Fig 7. Mitochondrial membrane potential (Δψm) is increased during RBP6^OE.

(A) The Δψm of RBP6^OE cells post induction was measured by flow cytometry using TMRE. A protonophore FCCP serves as a control for membrane depolarization (mean ± SD, n = 6–10) *P < 0.05, ***P < 0.001. (B) The proportion of Δψm that is generated by complex IV was established by treating the cells with KCN (0.5 mM) in the presence of TMRE for 30 minutes before the analysis.
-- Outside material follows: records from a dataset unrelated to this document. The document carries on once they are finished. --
(* ===== verification/CapTokenTheorems.v ===== *)
(** * Capability tokens: theorems

    Verification accepts only chains that never widen, and accepts every token that
    was minted and attenuated, also after a trip over the wire; the tags bind the
    claims.  Attenuation can be undone by whoever holds the attenuated token. *)

From Stdlib Require Import Ascii.
From S2P Require Import Prelude Sha256 Json Base64 CapToken.
Import Sha256 Json CapToken.

Module CapTokenTheorems.

#[local] Arguments rootTag : simpl never.
#[local] Arguments linkTag : simpl never.
#[local] Arguments encodeClaims : simpl never.
#[local] Arguments hmac_sha256 : simpl never.
#[local] Opaque hmac_sha256.

(** ** Scopes *)

Lemma dedupe_scopes_spec l : NoDup (dedupe_scopes l) ∧ ∀ s, s ∈ dedupe_scopes l ↔ s ∈ l.
Proof.
  unfold dedupe_scopes. set (f := λ '(seen, out) s, _).
  assert ((foldl f (∅ : gset string, []) l).1 = list_to_set l ∧ NoDup (foldl f (∅ : gset string, []) l).2 ∧
    ∀ s, s ∈ (foldl f (∅ : gset string, []) l).2 ↔ s ∈ l) as (_ & H); [|exact H].
  induction l as [|x l IH] using rev_ind; [split_and!; [done|constructor|done]|].
  rewrite foldl_app. cbn [foldl]. destruct (foldl f (∅, []) l) as [seen out]. simpl in IH.
  destruct IH as (-> & Hnd & Hel). unfold f. case_bool_decide as Hx; rewrite elem_of_list_to_set in Hx; simpl.
  - split_and!; [set_solver|done|set_solver].
  - split_and!; [set_solver| |set_solver]. apply NoDup_app. split_and!; [done|set_solver|apply NoDup_singleton].
Qed.

Section scopes.
Context `{!SliceSort}.

Lemma canonicalize_elem l s : s ∈ canonicalize l ↔ s ∈ l.
Proof. unfold canonicalize. rewrite sort_slice_perm. apply dedupe_scopes_spec. Qed.

(** Equal as sets is equal once canonical. *)
Lemma canonicalize_ext l1 l2 : (∀ s, s ∈ l1 ↔ s ∈ l2) → canonicalize l1 = canonicalize l2.
Proof.
  intros Hel. apply (sorted_ext str_ltb).
  - apply sort_slice_sorted, _.
  - apply sort_slice_sorted, _.
  - unfold canonicalize. rewrite sort_slice_perm. apply dedupe_scopes_spec.
  - unfold canonicalize. rewrite sort_slice_perm. apply dedupe_scopes_spec.
  - intros x y _ _. apply str_ltb_tie.
  - intros s. by rewrite !canonicalize_elem, Hel.
Qed.

Lemma canonicalize_idemp l : canonicalize (canonicalize l) = canonicalize l.
Proof. apply canonicalize_ext. intros s. apply canonicalize_elem. Qed.

End scopes.

Lemma hasScope_elem c sc : hasScope c sc = true ↔ sc ∈ c_Scopes c.
Proof.
  unfold hasScope. rewrite existsb_exists. setoid_rewrite bool_decide_eq_true.
  setoid_rewrite <- list_elem_of_In. naive_solver.
Qed.
(* ===== verification/GoStrings.v ===== *)
(** * package strings

    What the components use of Go's [strings] package.  Case mapping and white space are
    those of Unicode: [Unicode] is their interface, which is fixed on ASCII strings.  The
    module GoStringsTheorems holds the lemmas. *)

From Stdlib Require Import Ascii DecimalString DecimalFacts DecimalPos DecimalZ.
From S2P Require Import Prelude Sha256 Json.
Import Sha256 Json.

Module GoStrings.

Definition HasPrefix (s p : string) : bool := String.prefix p s.

Definition CutPrefix (s p : string) : option string := strip_prefix p s.

Definition TrimPrefix (s p : string) : string := default s (strip_prefix p s).

Definition rev_string (s : string) : string :=
  String.string_of_list_ascii (reverse (String.list_ascii_of_string s)).

Definition HasSuffix (s p : string) : bool := String.prefix (rev_string p) (rev_string s).

Definition CutSuffix (s p : string) : option string :=
  if HasSuffix s p then Some (String.substring 0 (String.length s - String.length p) s) else None.

Definition TrimSuffix (s p : string) : string := default s (CutSuffix s p).

(** [strings.Contains] of one character. *)
Definition contains_char (s : string) (c : ascii) : bool :=
  existsb (λ d, bool_decide (d = c)) (String.list_ascii_of_string s).

(** [strconv.Atoi]: an optional sign and digits, in range. *)
Definition Atoi (s : string) : option Z :=
  let '(neg, ds) :=
    match s with String "+" s' => (false, s') | String "-" s' => (true, s') | _ => (false, s) end in
  let '(digits, rest) := scan_digits ds in
  if bool_decide (digits = "") || negb (bool_decide (rest = "")) then None
  else
    let v := foldl (λ acc c, 10 * acc + (byte_of c - 48)) 0 (String.list_ascii_of_string digits) in
    let v := if (neg : bool) then - v else v in
    if bool_decide (is_int64 v) then Some v else None.

(** [strings.TrimRight] of a set of characters. *)
Definition TrimRight (s cutset : string) : string :=
  let fix trim (l : list ascii) :=
    match l with c :: l' => if contains_char cutset c then trim l' else l | [] => [] end in
  String.string_of_list_ascii (reverse (trim (reverse (String.list_ascii_of_string s)))).

(** The pieces of [s] between the occurrences of [c]; there is always one. *)
Fixpoint Split (s : string) (c : ascii) : list string :=
  match s with
  | "" => [""]
  | String d s' =>
      match Split s' c with
      | [] => []
      | p :: ps => if bool_decide (d = c) then "" :: p :: ps else String d p :: ps
      end
  end.

(** The text before the first [c] and the one after it. *)
Fixpoint Cut (s : string) (c : ascii) : option (string * string) :=
  match s with
  | "" => None
  | String d s' =>
      if bool_decide (d = c) then Some ("", s')
      else '(a, b) ← Cut s' c; Some (String d a, b)
  end.

(** The text before the last [c] and the one after it. *)
Fixpoint CutLast (s : string) (c : ascii) : option (string * string) :=
  match s with
  | "" => None
  | String d s' =>
      match CutLast s' c with
      | Some (a, b) => Some (String d a, b)
      | None => if bool_decide (d = c) then Some ("", s') else None
      end
  end.

Definition lower (c : ascii) : ascii :=
  let n := byte_of c in if (65 <=? n) && (n <=? 90) then of_byte (n + 32) else c.

Fixpoint ascii_lower (s : string) : string :=
  match s with "" => "" | String c s' => String (lower c) (ascii_lower s') end.

(** Tab, the line breaks and the space. *)
Definition is_space (c : ascii) : bool :=
  let n := byte_of c in ((9 <=? n) && (n <=? 13)) || (n =? 32).

Fixpoint trim_left (s : string) : string :=
  match s with String c s' => if is_space c then trim_left s' else s | "" => "" end.

Definition ascii_trim (s : string) : string := rev_string (trim_left (rev_string (trim_left s))).

(** The runs of characters that are not space. *)
Fixpoint ascii_fields_from (field s : string) : list string :=
  match s with
  | "" => if bool_decide (field = "") then [] else [field]
  | String c s' =>
      if is_space c then (if bool_decide (field = "") then [] else [field]) ++ ascii_fields_from "" s'
      else ascii_fields_from (field +:+ String c "") s'
  end.

Definition ascii_fields (s : string) : list string := ascii_fields_from "" s.

Class Unicode := {
  ToLower : string → string;
  Fields : string → list string;
  EqualFold : string → string → bool;
  TrimSpace : string → string;
  ToLower_ascii s : ascii_only s = true → ToLower s = ascii_lower s;
  EqualFold_ascii s t :
    ascii_only s = true → ascii_only t = true → EqualFold s t = bool_decide (ascii_lower s = ascii_lower t);
  TrimSpace_ascii s : ascii_only s = true → TrimSpace s = ascii_trim s;
  Fields_ascii s : ascii_only s = true → Fields s = ascii_fields s;
  EqualFold_refl s : EqualFold s s = true;
  EqualFold_sym s t : EqualFold s t = true → EqualFold t s = true;
  EqualFold_trans s t u : EqualFold s t = true → EqualFold t u = true → EqualFold s u = true;
}.

(** The functions that leave bytes outside ASCII alone are one implementation. *)
#[global] Program Instance ascii_unicode : Unicode := {|
  ToLower := ascii_lower;
  EqualFold s t := bool_decide (ascii_lower s = ascii_lower t);
  TrimSpace := ascii_trim;
  Fields := ascii_fields;
|}.
Solve Obligations with (intros; rewrite ?bool_decide_eq_true in *; congruence).

End GoStrings.

(** ** Lemmas *)

Import GoStrings.

Module GoStringsTheorems.

(** ** Prefixes and suffixes *)

Abbreviation chars := String.list_ascii_of_string.

Lemma chars_app s t : chars (s +:+ t) = chars s ++ chars t.
Proof. induction s as [|c s IH]; [done|]. rewrite str_app_cons. simpl. by rewrite IH. Qed.

Lemma chars_inj s t : chars s = chars t → s = t.
Proof. intros H. by rewrite <- (String.string_of_list_ascii_of_string s), H, String.string_of_list_ascii_of_string. Qed.

Lemma prefix_spec p s : String.prefix p s = true ↔ ∃ t, s = p +:+ t.
Proof.
  revert s. induction p as [|c p IH]; intros s.
  - split; [|by destruct s]. intros _. exists s. by rewrite str_app_nil_l.
  - destruct s as [|d s]; simpl; [split; [done|]; intros [t H]; by rewrite str_app_cons in H|].
    setoid_rewrite str_app_cons. destruct (Ascii.ascii_dec c d) as [->|Hne].
    + rewrite IH. split; intros [t H]; exists t; [by rewrite H|by injection H].
    + split; [done|]. intros [t [= <- _]]. done.
Qed.

Lemma HasSuffix_spec s p : HasSuffix s p = true ↔ ∃ t, s = t +:+ p.
Proof.
  unfold HasSuffix, rev_string. rewrite prefix_spec. split.
  - intros [t H]. exists (String.string_of_list_ascii (reverse (chars t))). apply chars_inj.
    apply (f_equal chars) in H. rewrite chars_app, !String.list_ascii_of_string_of_list_ascii in H.
    apply (f_equal reverse) in H. rewrite reverse_involutive, reverse_app, reverse_involutive in H.
    by rewrite chars_app, String.list_ascii_of_string_of_list_ascii.
  - intros [t ->]. exists (String.string_of_list_ascii (reverse (chars t))). apply chars_inj.
    by rewrite !chars_app, !String.list_ascii_of_string_of_list_ascii, reverse_app.
Qed.

Lemma substring_app t p : String.substring 0 (String.length t) (t +:+ p) = t.
Proof. induction t as [|c t IH]; [by destruct p|]. rewrite str_app_cons. simpl. by rewrite IH. Qed.

Lemma CutSuffix_spec s p t : CutSuffix s p = Some t ↔ s = t +:+ p.
Proof.
  unfold CutSuffix. destruct (HasSuffix s p) eqn:E.
  - apply HasSuffix_spec in E as [u ->]. rewrite str_length_app. replace (String.length u + String.length p - String.length p)%nat
      with (String.length u) by lia. rewrite substring_app. split; [by intros [= ->]|].
    intros H%(f_equal chars). rewrite !chars_app in H. apply app_inv_tail, chars_inj in H. by subst.
  - split; [done|]. intros ->. assert (HasSuffix (t +:+ p) p = true) by (apply HasSuffix_spec; by exists t). congruence.
Qed.

Lemma strip_prefix_spec p s t : strip_prefix p s = Some t ↔ s = p +:+ t.
Proof.
  revert s. induction p as [|c p IH]; intros s; simpl; [rewrite str_app_nil_l; split; congruence|].
  rewrite str_app_cons. destruct s as [|d s]; [done|]. destruct (Ascii.eqb_spec c d) as [->|Hne].
  - rewrite IH. split; [by intros ->|by intros [= ->]].
  - split; [done|]. intros [= <- _]. done.
Qed.

Lemma all_chars_chars f s : all_chars f s = forallb f (chars s).
Proof. induction s as [|c s IH]; simpl; [done|]. by rewrite <- IH. Qed.

(** ** Pieces *)

Lemma Split_ne s c : Split s c ≠ [].
Proof. induction s as [|d s IH]; simpl; [done|]. destruct (Split s c); [done|]. by case_bool_decide. Qed.

(** The separator ends the pieces before it. *)
Lemma Split_app s t c : Split (s +:+ String c t) c = Split s c ++ Split t c.
Proof.
  induction s as [|d s IH].
  - change ("" +:+ String c t) with (String c t). cbn [Split]. pose proof (Split_ne t c).
    destruct (Split t c); [done|]. by rewrite bool_decide_eq_true_2.
  - rewrite str_app_cons. cbn [Split]. rewrite IH. pose proof (Split_ne s c).
    destruct (Split s c); [done|]. simpl. by case_bool_decide.
Qed.

Lemma Split_chars s c d : d ∈ chars s → d = c ∨ ∃ l, l ∈ Split s c ∧ d ∈ chars l.
Proof.
  induction s as [|x s IH]; simpl; [by intros ?%elem_of_nil|]. pose proof (Split_ne s c) as Hne.
  destruct (Split s c) as [|l ls]; [done|]. intros [->|Hd]%elem_of_cons.
  - case_bool_decide as Hx; [by left|]. right. exists (String x l). split; [apply list_elem_of_here|]. simpl. apply list_elem_of_here.
  - destruct (IH Hd) as [->|(l' & Hl' & Hd')]; [by left|]. right. case_bool_decide as Hx.
    + exists l'. split; [by apply list_elem_of_further|done].
    + apply elem_of_cons in Hl' as [->|Hl'].
      * exists (String x l). split; [apply list_elem_of_here|]. simpl. by apply list_elem_of_further.
      * exists l'. split; [by apply list_elem_of_further|done].
Qed.

Lemma Split_trailing t c : Split (t +:+ String c "") c = Split t c ++ [""].
Proof. by rewrite Split_app. Qed.

(** A text without the separator is one piece. *)
Lemma Split_one s c : c ∉ chars s → Split s c = [s].
Proof.
  induction s as [|d s IH]; [done|]. simpl. intros [Hd Hs]%not_elem_of_cons. rewrite IH by done.
  by rewrite bool_decide_eq_false_2.
Qed.

Lemma Cut_spec s c a b : Cut s c = Some (a, b) ↔ (c ∉ chars a) ∧ (s = a +:+ String c b).
Proof.
  revert a. induction s as [|d s IH]; intros a; simpl.
  { split; [done|]. intros [_ H]. by destruct a. }
  case_bool_decide as Hd.
  - subst d. split; [intros [= <- <-]; split; [apply not_elem_of_nil|by rewrite str_app_nil_l]|].
    intros [Ha H]. destruct a as [|x a]; [rewrite str_app_nil_l in H; by injection H as <-|].
    rewrite str_app_cons in H. injection H as <- ->. simpl in Ha. by apply not_elem_of_cons in Ha as [].
  - destruct a as [|x a].
    { split; [intros ([a' b'] & _ & [= ])%bind_Some|]. intros [_ H]. rewrite str_app_nil_l in H. by injection H as ->. }
    rewrite str_app_cons. simpl. rewrite not_elem_of_cons. transitivity ((x = d) ∧ Cut s c = Some (a, b)).
    + split; [intros ([a' b'] & -> & [= <- <- <-])%bind_Some; done|]. intros [-> ->]. done.
    + rewrite IH. split; [intros (-> & ? & ->); done|]. intros ([? ?] & [= -> ->]). done.
Qed.

Lemma Cut_None s c : Cut s c = None ↔ c ∉ chars s.
Proof.
  induction s as [|d s IH]; simpl; [split; [intros _; apply not_elem_of_nil|done]|]. rewrite not_elem_of_cons.
  case_bool_decide as Hd; [naive_solver|]. rewrite bind_None, IH. split; [|naive_solver].
  intros [H|([a b] & _ & [=])]. split; [congruence|done].
Qed.

Lemma CutLast_spec c a b : c ∉ chars b → CutLast (a +:+ String c b) c = Some (a, b).
Proof.
  intros Hb. assert (CutLast b c = None) as HN.
  { clear a. induction b as [|d b IH]; simpl in *; [done|]. apply not_elem_of_cons in Hb as [Hd Hb]. rewrite IH by done.
    by rewrite bool_decide_eq_false_2. }
  induction a as [|d a IH]; [rewrite str_app_nil_l; simpl; rewrite HN; by rewrite bool_decide_eq_true_2|].
  rewrite str_app_cons. simpl. by rewrite IH.
Qed.

Lemma CutLast_None s c : CutLast s c = None ↔ c ∉ chars s.
Proof.
  induction s as [|d s IH]; simpl; [split; [intros _; apply not_elem_of_nil|done]|]. rewrite not_elem_of_cons, <- IH.
  destruct (CutLast s c) as [[? ?]|]; [naive_solver|]. case_bool_decide; naive_solver.
Qed.

Lemma contains_char_spec s c : contains_char s c = true ↔ c ∈ chars s.
Proof.
  unfold contains_char. rewrite existsb_exists. setoid_rewrite bool_decide_eq_true. setoid_rewrite <- list_elem_of_In.
  naive_solver.
Qed.

Lemma contains_char_false s c : contains_char s c = false ↔ c ∉ chars s.
Proof. rewrite <- contains_char_spec. destruct (contains_char s c); naive_solver. Qed.

(** ** Decimals *)

Definition digit_value (acc : Z) (c : ascii) : Z := 10 * acc + (byte_of c - 48).

Lemma uint_value_acc d p :
  foldl digit_value (Z.pos p) (String.list_ascii_of_string (NilEmpty.string_of_uint d)) = Z.pos (Pos.of_uint_acc d p).
Proof.
  revert p. induction d as [|d IH|d IH|d IH|d IH|d IH|d IH|d IH|d IH|d IH|d IH]; intros p; [done|..];
    cbn [NilEmpty.string_of_uint String.list_ascii_of_string foldl Pos.of_uint_acc];
    rewrite <- IH; f_equal; unfold digit_value;
    match goal with |- context [byte_of ?c] => let v := eval vm_compute in (byte_of c) in change (byte_of c) with v end; lia.
Qed.

Lemma uint_value d :
  foldl digit_value 0 (String.list_ascii_of_string (NilEmpty.string_of_uint d)) = Z.of_N (Pos.of_uint d).
Proof.
  induction d; [done|..]; cbn [NilEmpty.string_of_uint String.list_ascii_of_string foldl Pos.of_uint Z.of_N];
    rewrite <- ?uint_value_acc; [exact IHd|reflexivity..].
Qed.

Lemma uint_digits d : Forall (λ c, is_digit c = true) (chars (NilEmpty.string_of_uint d)).
Proof. induction d; simpl; by constructor. Qed.

Lemma fmt_int_pos p : fmt_int (Z.pos p) = NilEmpty.string_of_uint (Pos.to_uint p).
Proof.
  unfold fmt_int. cbn. unfold NilZero.string_of_uint. destruct (Pos.to_uint p) eqn:E; try done.
  by apply DecimalPos.Unsigned.to_uint_nonnil in E.
Qed.

Lemma fmt_int_digits z : 0 < z → fmt_int z ≠ "" ∧ Forall (λ c, is_digit c = true) (chars (fmt_int z)).
Proof.
  intros Hz. destruct z as [|p|p]; [lia| |lia]. rewrite fmt_int_pos. destruct (pos_to_uint_str p) as (c & s & Hs & _).
  split; [by rewrite Hs|apply uint_digits].
Qed.

(** [strconv.Atoi] reads what [strconv.Itoa] writes. *)
Lemma Atoi_fmt_int z : 0 < z → is_int64 z → Atoi (fmt_int z) = Some z.
Proof.
  intros Hz Hi. destruct z as [|p|p]; [lia| |lia]. rewrite fmt_int_pos. unfold Atoi.
  pose proof (scan_digits_uint (Pos.to_uint p) "" eq_refl) as Hs. rewrite str_app_nil_r in Hs.
  destruct (pos_to_uint_str p) as (c & s & Hc & Hd).
  replace (match NilEmpty.string_of_uint (Pos.to_uint p) with String "+" s' => (false, s') | String "-" s' => (true, s')
           | _ => (false, NilEmpty.string_of_uint (Pos.to_uint p)) end) with (false, NilEmpty.string_of_uint (Pos.to_uint p))
    by (rewrite Hc; each_ascii c; (reflexivity || discriminate Hd)).
  cbn beta iota. rewrite Hs. rewrite (bool_decide_eq_false_2 (_ = "")) by (by rewrite Hc).
  rewrite (bool_decide_eq_true_2 ("" = "")) by done. cbn [negb orb].
  fold digit_value. rewrite uint_value, DecimalPos.Unsigned.of_to. cbn [Z.of_N]. by rewrite bool_decide_eq_true_2.
Qed.

End GoStringsTheorems.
The graph shows a proportion of KCN-sensitive Δψm to the total Δψm measured in each individual sample (mean ± SD, n = 5). (C) Western blot analysis of F_oF₁-ATPase inhibitory factor TbIF1 during RBP6^OE. Mitochondrial (mt) hsp70 serves as a loading control. (D) The in situ dissipation of the Δψm in response to chemical inhibition of complex IV by 1 mM NaCN was measured using safranine O dye in RBP6^OE uninduced (UNIND) cells and cells induced for 4 and 6 days. The reaction was initiated with digitonin; OM, oligomycin (2.5 μg/mL), and FCCP (5 μM) were added when indicated (mean ± SD, n = 3). (E) The Δψm of RBP6^OE cells that were treated (red columns) or not with oligomycin (2.5 μg/mL). Individual values shown as dots (mean ± SD, n = 3–6). Underlying data plotted in panels A, B, D, and E are provided in S1 Data. BSF, bloodstream cell; FCCP, carbonyl cyanide-4-phenylhydrazone; KCN, potassium cyanide; PCF, procyclic cell; RBP6, RNA binding protein 6; TbIF1, T. brucei inhibitory peptide 1; TMRE, tetramethyl rhodamine ethyl ester.